- Born: 5 March 1977 (age 48) Rio de Janeiro, Brazil
- Occupation(s): Model, television personality
- Spouse: Nicola Ventola

= Kartika Luyet =

Brazilian-born model and television personality

Kartika Luyet (born 5 March 1977), also known simply as Kartika, is a Brazilian model and television personality. Raised in Switzerland, she rose to prominence in Italy after filming commercials for Fiat in 2000 and 2001. Since 2015, she has been based in Dubai.

== Early life ==
Luyet was born in Rio de Janeiro, Brazil to a Swiss father and Indonesian mother. She spent most of her childhood in Savièse, a municipality of the canton of Valais, Switzerland.

== Career ==
Luyet became first known in Italy thanks to two Fiat commercials, broadcast in 2000 and 2001. In 2001 she debuted on television alongside Rosario Fiorello in the RAI variety television Stasera pago io.
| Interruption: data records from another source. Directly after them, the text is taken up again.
(** X11: a check-in either replies or raises [OverflowError].  When it
    replies, granted or rejected, it leaves [last_checkin = today] in
    the user's row, and its reply shows the balance that is stored
    afterwards; a profile query that follows changes nothing and shows
    that same balance, the stored attendance count and the stored dates.
    When it raises, the table is as it was. *)
Theorem profile_after_checkin (interaction : Interaction) (today : string)
    (t : Table) :
  let uid := member_id (interaction_user interaction) in
  (∃ embed ephemeral t1 r,
     checkin interaction today t = (inr (SendEmbed embed ephemeral), t1) ∧
     t1 !! uid = Some r ∧
     last_checkin r = Some today ∧
     mkField "현재 잔고" (format_won (balance r)) true ∈ fields embed ∧
     profile interaction t1 =
       (inr (SendEmbed (profile_embed interaction r) false), t1) ∧
     fields (profile_embed interaction r) =
       [mkField "💰 현재 잔고" ("**" +:+ format_won (balance r) +:+ "**") false;
        mkField "📅 총 출석" (format_count (total_checkins r)) true;
        mkField "🕒 마지막 출석" (or_else (last_checkin r) "없음") true;
        mkField "📥 서버 입장일" (or_else (joined_at r) "기록 없음") true]) ∨
  checkin interaction today t = (inl OverflowError, t).
Proof.
  intros uid. subst uid.
  destruct (get_user_current t (member_id (interaction_user interaction)))
    as (t1 & Hget & Ht1).
  set (r := current t (member_id (interaction_user interaction))) in *.
  assert (t1 !! member_id (interaction_user interaction) = Some r) as Hr.
  { destruct (get_user_total t (member_id (interaction_user interaction)))
      as (r0 & t0 & Hget0 & Hr0 & _).
    rewrite Hget0 in Hget. by simplify_eq. }
  rewrite (checkin_unfold interaction today t t1 r Hget).
  case_decide as Hlast; [|case_decide as Hfits].
  - left. exists (already_embed interaction (balance r)), true, t1, r.
    rewrite (profile_unfold interaction t1 t1 r (get_user_present _ _ r Hr)).
    repeat split; try done. simpl. by left.
  - left. eexists _, false, _, (granted_row r today).
    split; [done|].
    assert (<[member_id (interaction_user interaction) := granted_row r today]> t
              !! member_id (interaction_user interaction)
            = Some (granted_row r today)) as Hrow by apply lookup_insert_eq.
    rewrite (profile_unfold interaction _ _ _ (get_user_present _ _ _ Hrow)).
    repeat split; try done. simpl. by left.
  - by right.
Qed.

(** X12: a profile query never writes to a row that exists, and for a
    user without a row it stores the zeroed row and shows a balance of
    0, an attendance count of 0 and the two "no record" texts; asked
    again, it gives the same reply and leaves the table as it is. *)
Theorem profile_reads_or_creates (interaction : Interaction) (t : Table) :
  let uid := member_id (interaction_user interaction) in
  (∀ r, t !! uid = Some r →
        profile interaction t =
          (inr (SendEmbed (profile_embed interaction r) false), t)) ∧
  (t !! uid = None →
   profile interaction t =
     (inr (SendEmbed (profile_embed interaction default_row) false),
      <[uid := default_row]> t) ∧
   fields (profile_embed interaction default_row) =
     [mkField "💰 현재 잔고" "**0₩**" false;
      mkField "📅 총 출석" "0회" true;
      mkField "🕒 마지막 출석" "없음" true;
      mkField "📥 서버 입장일" "기록 없음" true]) ∧
  profile interaction (snd (profile interaction t)) =
    (fst (profile interaction t), snd (profile interaction t)).
Proof.
  intros uid. subst uid. split; [|split].
  - intros r Hr.
    by rewrite (profile_unfold interaction t t r (get_user_present _ _ r Hr)).
  - intros Hnew.
    by rewrite (profile_unfold interaction t _ _ (get_user_absent _ _ Hnew)).
  - destruct (get_user_total t (member_id (interaction_user interaction)))
      as (r & t1 & Hget & Hr & _).
    rewrite (profile_unfold interaction t t1 r Hget). simpl.
    by rewrite (profile_unfold interaction t1 t1 r (get_user_present _ _ r Hr)).
Qed.

Lemma profile_reads_or_creates_witness :
  profile (Scenario.slash 42) Scenario.table42 =
    (inr (SendEmbed
            (profile_embed (Scenario.slash 42)
               (mkRow 100000 1 (Some "2024-01-01") None)) false),
     Scenario.table42).
Proof.
  apply (proj1 (profile_reads_or_creates (Scenario.slash 42) Scenario.table42)
           (mkRow 100000 1 (Some "2024-01-01") None)).
  reflexivity.
Defined.

(** ** Start-up, in full *)

(** X13: [client.run] is reached exactly when DISCORD_TOKEN is set to a
    non-empty string, and then with that string as token; an empty
    DISCORD_TOKEN is as fatal as a missing one. *)
Theorem startup_runs_iff_token (environ : gmap string string) (token : string) :
  startup environ = ClientRun token ↔
  environ !! "DISCORD_TOKEN" = Some token ∧ token ≠ "".
Proof.
  unfold startup.
  destruct (environ !! "DISCORD_TOKEN") as [[|c s]|] eqn:Htok; simpl.
  - split; [discriminate|]. intros [? ?]. by simplify_eq.
  - split.
    + intros ?. by simplify_eq.
    + intros [? _]. by simplify_eq.
  - split; [discriminate|]. by intros [? _].
Qed.

(** ** Amounts *)

Local Open Scope char_scope.

Lemma list_ascii_of_string_app (s1 s2 : string) :
  list_ascii_of_string (s1 +:+ s2) =
  list_ascii_of_string s1 ++ list_ascii_of_string s2.
Proof. induction s1 as [|c s1 IH]; simpl; [done|]. by rewrite IH. Qed.

Lemma append_inv_tail (s1 s2 tail : string) :
  s1 +:+ tail = s2 +:+ tail → s1 = s2.
Proof.
  intros Heq. apply (f_equal list_ascii_of_string) in Heq.
  rewrite !list_ascii_of_string_app in Heq.
  apply app_inv_tail in Heq.
  apply (f_equal string_of_list_ascii) in Heq.
  by rewrite !string_of_list_ascii_of_string in Heq.
Qed.

Lemma filter_rev {A} (P : A → Prop) `{∀ x, Decision (P x)} (l : list A) :
  filter P (rev l) = rev (filter P l).
Proof.
  induction l as [|x l IH]; simpl; [done|].
  rewrite filter_app, IH, filter_cons.
  case_decide; simpl.
  - by rewrite filter_cons_True, filter_nil.
  - rewrite filter_cons_False, filter_nil by done. by rewrite app_nil_r.
Qed.

Lemma group3_strip (k : nat) (l : list ascii) :
  Forall (λ c, c ≠ ",") l →
  filter (λ c, c ≠ ",") (group3 k l) = l.
Proof.
  intros Hl. revert k. induction Hl as [|c l Hc Hl IH]; intros k; simpl; [done|].
  destruct k as [|k].
  - rewrite filter_cons_False by (intros Hne; by apply Hne).
    rewrite filter_cons_True by done. by rewrite IH.
  - rewrite filter_cons_True by done. by rewrite IH.
Qed.

Lemma pretty_N_char_no_comma (x : N) : pretty_N_char x ≠ ",".
Proof. unfold pretty_N_char. by repeat case_match. Qed.

Lemma pretty_N_go_no_comma (x : N) (s : string) :
  Forall (λ c, c ≠ ",") (list_ascii_of_string s) →
  Forall (λ c, c ≠ ",") (list_ascii_of_string (pretty_N_go x s)).
Proof.
  revert s. induction (N.lt_wf_0 x) as [x _ IH]; intros s Hs.
  assert (x = 0 ∨ 0 < x)%N as [->|Hpos] by lia.
  - by rewrite pretty_N_go_0.
  - rewrite pretty_N_go_step by done. apply IH.
    + by apply N.div_lt.
    + simpl. constructor; [apply pretty_N_char_no_comma | done].
Qed.

Lemma pretty_N_no_comma (x : N) :
  Forall (λ c, c ≠ ",") (list_ascii_of_string (pretty x)).
Proof.
  unfold pretty, pretty_N. case_decide.
  - simpl. by repeat constructor.
  - apply pretty_N_go_no_comma. constructor.
Qed.

Lemma pretty_abs_no_comma (n : Z) :
  Forall (λ c, c ≠ ",") (list_ascii_of_string (pretty (Z.abs n))).
Proof.
  destruct n as [|p|p]; simpl.
  - by repeat constructor.
  - apply (pretty_N_no_comma (Npos p)).
  - apply (pretty_N_no_comma (Npos p)).
Qed.

Lemma strip_commas_format_comma (n : Z) :
  strip_commas (format_comma n) = pretty n.
Proof.
  assert (filter (λ c, c ≠ ",")
            (rev (group3 3 (rev (list_ascii_of_string (pretty (Z.abs n))))))
          = list_ascii_of_string (pretty (Z.abs n))) as Hdigits.
  { rewrite filter_rev, group3_strip, rev_involutive; [done|].
    apply Forall_forall. intros c Hc. apply list_elem_of_In, in_rev in Hc.
    pose proof (pretty_abs_no_comma n) as Hall.
    rewrite Forall_forall in Hall. by apply Hall, list_elem_of_In. }
  unfold strip_commas, format_comma. case_decide as Hneg.
  - rewrite list_ascii_of_string_app, list_ascii_of_string_of_list_ascii.
    simpl. rewrite Hdigits.
    rewrite string_of_list_ascii_of_string.
    destruct n as [|p|p]; try lia. done.
  - rewrite list_ascii_of_string_of_list_ascii, Hdigits.
    rewrite string_of_list_ascii_of_string.
    destruct n as [|p|p]; try lia; done.
Qed.

Lemma string_of_list_ascii_app (l1 l2 : list ascii) :
  string_of_list_ascii (l1 ++ l2) =
  string_of_list_ascii l1 +:+ string_of_list_ascii l2.
Proof. induction l1 as [|c l1 IH]; simpl; [done|]. by rewrite IH. Qed.

Lemma strip_commas_app (s1 s2 : string) :
  strip_commas (s1 +:+ s2) = strip_commas s1 +:+ strip_commas s2.
Proof.
  unfold strip_commas.
  by rewrite list_ascii_of_string_app, filter_app, string_of_list_ascii_app.
Qed.

Local Close Scope char_scope.

(** X14: the thousands separators of [format_won] only decorate.  Taking
    the commas out of a formatted amount gives back the plain decimal
    numeral followed by the currency sign, for negative amounts too; so
    two different balances are never shown as the same text. *)
Theorem format_won_round_trip :
  (∀ n, strip_commas (format_won n) = pretty n +:+ "₩") ∧
  (∀ a b, format_won a = format_won b → a = b).
Proof.
  split.
  - intros n. unfold format_won.
    by rewrite strip_commas_app, strip_commas_format_comma.
  - intros a b Heq. unfold format_won in Heq.
    apply append_inv_tail in Heq.
    apply (inj pretty).
    by rewrite <- !strip_commas_format_comma, Heq.
Qed.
In 2004, she was spokesmodel of the lingerie company Miss Bikini, starring in an advertising campaign that raised some controversy because of being considered vulgar and offensive. In 2008, she starred in the music video for the song "Una cosa sola" of the rock group Magenta. In 2012 she created her own line of nail polish.

== Personal life ==
Luyet is married to Italian former footballer Nicola Ventola; together they have a son named Kelian, born on 22 September 2003.

In 2015, Luyet and her husband moved to Dubai, after Ventola was offered a job with a television channel there.